Lemma elem_of_keys_after (marker x : string) :
  x ∈ S3Client.keys_after objects bucket pfx marker
  <-> is_Some (objects !! (bucket, x))
      /\ String.prefix pfx x = true
      /\ (marker = "" \/ String.ltb marker x = true).
Proof.
  unfold S3Client.keys_after. rewrite merge_sort_Permutation, list_elem_of_omap.
  split.
  - intros ([b k] & Hin & Hsome). cbn in Hsome.
    apply list_elem_of_fmap in Hin as ([bk o] & Heq & Hin). cbn in Heq. subst bk.
    apply elem_of_map_to_list in Hin.
    destruct (bool_decide (b = bucket)) eqn:Hb; [| discriminate].
    apply bool_decide_eq_true in Hb. subst b.
    destruct (String.prefix pfx k) eqn:Hp; [| discriminate].
    destruct (bool_decide (marker = "")) eqn:Hm.
    + apply bool_decide_eq_true in Hm. injection Hsome as <-. eauto.
    + destruct (String.ltb marker k) eqn:Hlt; [| discriminate].
      injection Hsome as <-. eauto.
  - intros ([o Ho] & Hp & Hm). exists (bucket, x). split.
    + apply list_elem_of_fmap. exists (bucket, x, o). split; [reflexivity |].
      apply elem_of_map_to_list. exact Ho.
    + cbn. rewrite bool_decide_eq_true_2 by reflexivity. rewrite Hp. cbn.
      destruct Hm as [-> | ->]; [reflexivity | rewrite orb_true_r; reflexivity].
Qed.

#####

* ABOUT THIS TASK:
For this listing, copy out every line that includes the word "apply".

* RESPONSE FOR THIS EXERCISE:
    apply list_elem_of_fmap in Hin as ([bk o] & Heq & Hin). cbn in Heq. subst bk.
    apply elem_of_map_to_list in Hin.
    apply bool_decide_eq_true in Hb. subst b.
    + apply bool_decide_eq_true in Hm. injection Hsome as <-. eauto.
    + apply list_elem_of_fmap. exists (bucket, x, o). split; [reflexivity |].
      apply elem_of_map_to_list. exact Ho.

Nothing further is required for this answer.